Trotzdem „bereue“ ich keinen einzigen Besuch und manch tolle (Grenz)-Erfahrung war darunter so z.B. die Swans im Berghain die eine physische Herausforderung waren und alle Sinne bis auf´s äußerste strapazierte und schon deshalb unvergessen bleiben oder die unglaublichen Tinariwen die mit Ihren traditionellen und toll aussehenden Gewändern ein umjubeltes Konzert gaben und mir die Musik der Tuareg nah gebracht haben trotz der Hinzunahme von Elementen des „westlichen Rock-und Pop“. Da fast alle Musiker in die Rolle des Frontmanns schlüpften, (Gesang und Leadgitarre o.a.) hatte das Ganze eine beeindruckende Dynamik die den gefühlt „einen Song“ wohltuend aufbrach und somit die 90min zu einem Erlebnis machte.

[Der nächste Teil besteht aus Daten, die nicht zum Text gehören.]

Lemma pakOnlyWorld_complete : cacheComplete platform pakOnlyWorld.
Proof.
  intros v [Hdir|[bytes Hfile]]%pathExists_true; [|done]. exfalso.
  apply elem_of_list_to_set, ancestors_prefix in Hdir as [k Hk].
  apply (f_equal length) in Hk. rewrite !length_app in Hk. simpl in Hk. lia.
Qed.

(** The counterexample to C1: the pak is downloaded, the download of the DLL
    fails; the call throws and leaves the version directory with the pak
    alone, and the next call returns that directory as a cache hit. *)
Lemma failed_download_leaves_incomplete_cache :
  cacheComplete platform pakOnlyWorld
  ∧ fst (getSMLVersionCache platform (lit "v2.2.1") pakOnlyWorld)
    = inl (DownloadFailed dllURL)
  ∧ ¬ cacheComplete platform
        (snd (getSMLVersionCache platform (lit "v2.2.1") pakOnlyWorld))
  ∧ fst (getSMLVersionCache platform (lit "v2.2.1")
           (snd (getSMLVersionCache platform (lit "v2.2.1") pakOnlyWorld)))
    = inr (versionCacheDir platform (lit "2.2.1")).
Proof.
  split; [apply pakOnlyWorld_complete|]. split; [by vm_compute|].
  split; [|by vm_compute].
  intros Hc. specialize (Hc (lit "2.2.1")).
  assert (Hex : pathExists (versionCacheDir platform (lit "2.2.1"))
                  (snd (getSMLVersionCache platform (lit "v2.2.1") pakOnlyWorld)) = true)
    by (by vm_compute).
  apply Hc in Hex as [bytes Hbytes]. vm_compute in Hbytes. discriminate.
Qed.

Lemma dllOnlyWorld_complete : cacheComplete platform dllOnlyWorld.
Proof.
  intros v [Hdir|[bytes Hfile]]%pathExists_true; [|done]. exfalso.
  apply elem_of_list_to_set, ancestors_prefix in Hdir as [k Hk].
  apply (f_equal length) in Hk. rewrite !length_app in Hk. simpl in Hk. lia.
Qed.
(* ===================================================================== *)
(* async-worker-manager: registry, wait core and permission broker       *)
(* (plugins/async-worker-manager/src/{server,models,unix_socket_manager}) *)
(*                                                                        *)
(* Shallow embedding.  Python dicts become stdpp gmaps, Python objects    *)
(* that are shared and mutated in place (asyncio tasks, socket managers,  *)
(* PendingPermission objects) live in explicit stores addressed by nat    *)
(* handles, and the module-level globals of server.py form one State that *)
(* is threaded through a state-and-exception monad.  Python exceptions    *)
(* keep the mutations performed before the raise, so a failing operation  *)
(* still returns its final state.                                        *)
(*                                                                        *)
(* Records follow the field lists declared in models.py.  server.py calls *)
(* some constructors with keyword arguments those declarations no longer  *)
(* have (timeout=, output_file=) and reads attributes they lack           *)
(* (.timeout); those calls are modelled with Python's behaviour: a         *)
(* dataclass rejects an unexpected keyword (TypeError), a pydantic model   *)
(* ignores extra keywords but rejects a missing required field            *)
(* (ValidationError), and reading an undeclared attribute raises           *)
(* AttributeError.                                                        *)
(* ===================================================================== *)

From stdpp Require Import base gmap strings list fin_maps pretty.
From Stdlib Require Import QArith Qminmax ZArith Ascii String Lqa.

Open Scope string_scope.
Open Scope nat_scope.
Set Warnings "-register-all".

(* ===================================================================== *)
(* 1. String helpers (Python str operations)                             *)
(* ===================================================================== *)

Module PyStr.

(* The model's strings are the UTF-8 bytes of Python str values (the
   runner decodes the subprocess output with .decode("utf-8")). *)

(* str.lower on one byte.  Only the ASCII letters change.  The patterns
   searched for below are ASCII, and the only non-ASCII characters whose
   lowercase holds an ASCII letter are U+212A (to "k") and U+0130 (to "i"
   followed by U+0307): no pattern contains a "k" or ends with an "i", so
   no other lowering changes whether a pattern occurs. *)
Definition lower_char (c : ascii) : ascii :=
  let n := nat_of_ascii c in
  if Nat.leb 65 n && Nat.leb n 90 then ascii_of_nat (n + 32)%nat else c.

Fixpoint lower (s : string) : string :=
  match s with
  | EmptyString => EmptyString
  | String c r => String (lower_char c) (lower r)
  end.

Fixpoint starts_with (p s : string) : bool :=
  match p, s with
  | EmptyString, _ => true
  | String _ _, EmptyString => false
  | String a p', String b s' => Ascii.eqb a b && starts_with p' s'
  end.

(* `needle in hay` *)
Fixpoint contains (needle hay : string) : bool :=
  starts_with needle hay ||
  match hay with
  | EmptyString => false
  | String _ r => contains needle r
  end.

(* a UTF-8 continuation byte, 10xxxxxx *)
Definition is_cont (c : ascii) : bool :=
  let n := nat_of_ascii c in Nat.leb 128 n && Nat.ltb n 192.

(* s[:n]: the first n code points, each a lead byte with the continuation
   bytes that follow it *)
Fixpoint take (n : nat) (s : string) : string :=
  match s with
  | EmptyString => EmptyString
  | String c r =>
    if is_cont c then String c (take n r)
    else match n with
         | O => EmptyString
         | S n' => String c (take n' r)
         end
  end.

(* len(s): the number of code points *)
Fixpoint len (s : string) : nat :=
  match s with
  | EmptyString => O
  | String c r => if is_cont c then len r else S (len r)
  end.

Meine ersten 20 Platzierungen sind in diesem Jahr wie folgt:

  1. True Widow im Privatclub

Stonegaze aus Texas in Berlin! Schwerer Südstaatensound. Konnten mich überzeugen.

 

  1. Foxygen im Frannz

Vor 2 Jahren im Rosis schon unwiderstehlich. Kamen mit vollem 8 köpfigen Line Up zurück und pflügten den Frannz um. Wahnsinns Show und exzellenter Auftritt. Magisch und Manisch Sam France am Mikro

Foxygen im Franz 05.11.2014

  1. Alvvays im Frannz

Einer der Newcomer der Stunde. Tolles Debütalbum. Ausgezeichnete Musiker und sympathisch obendrein. Erster Deutschland Auftritt überhaupt. Dranbleiben.

 

  1. Esben and The Witch im Bi Nuu

Mit Ihrem aktuellen und hervorragenden Longplayer „ A New Nature“ kamen sie nach Berlin. Eine Druckwelle Ihres „Nightmare Pop“ erfasste mich die ganzen 90min. Rachel Davis ist eine fantastische Frontfrau. Tolle Bassistin ohnehin. War nicht mein letzter Gig von Ihnen.

 

  1. Gemma Ray im C-Club

Gemma Ray C-Club

Gemma Ray hat diese äußerliche Strenge die sich wohltuend in Ihren Songs aufbricht. Warm, liebevoll und nahbar. Und dann Ihr sehnsuchtsvoller Blick. Ein schöner Abend.

  1. Allah-Las im C-Club

Kalifornische Sonne und die lässigsten Typen überhaupt im trüben Berlin. Was sollte da noch schiefgehen. Alle Erwartungen erfüllt. Auch musikalisch. Immer wieder gern.

 

  1. The Notwist im Heimathafen

Über 2h und bis weit nach Mitternacht gaben The Notwist ein begeisterndes Konzert im Heimathafen. Es ploppte, plukkerte und fiepte. Die Mischung aus Indietronic, Ambient und Indiepop/rock wurde förmlich „zelebriert“. Close to the Glass!

  1. Mogwai im Tempodrom

Auch wenn die Setlist nicht alle Erwartungen erfüllte hat und „Remurdered“ nicht ganz so durchschlagend klang wie auf Platte, haben mich Mogwai erneut überzeugt.

  1. Darkside im Astra

Darkside Astra Berlin

Der inzwischen schon legendäre erste Berlin Auftritt im Berghain ist eigentlich nicht zu überbieten. Trotzdem war es ein großartiges Konzert und mit fast 90min deutlich länger. Die Bässe wummern heute noch in mir und schade, dass sie sich inzwischen aufgelöst haben. Ich bin jedoch sicher, wir werden Sie wiedersehen.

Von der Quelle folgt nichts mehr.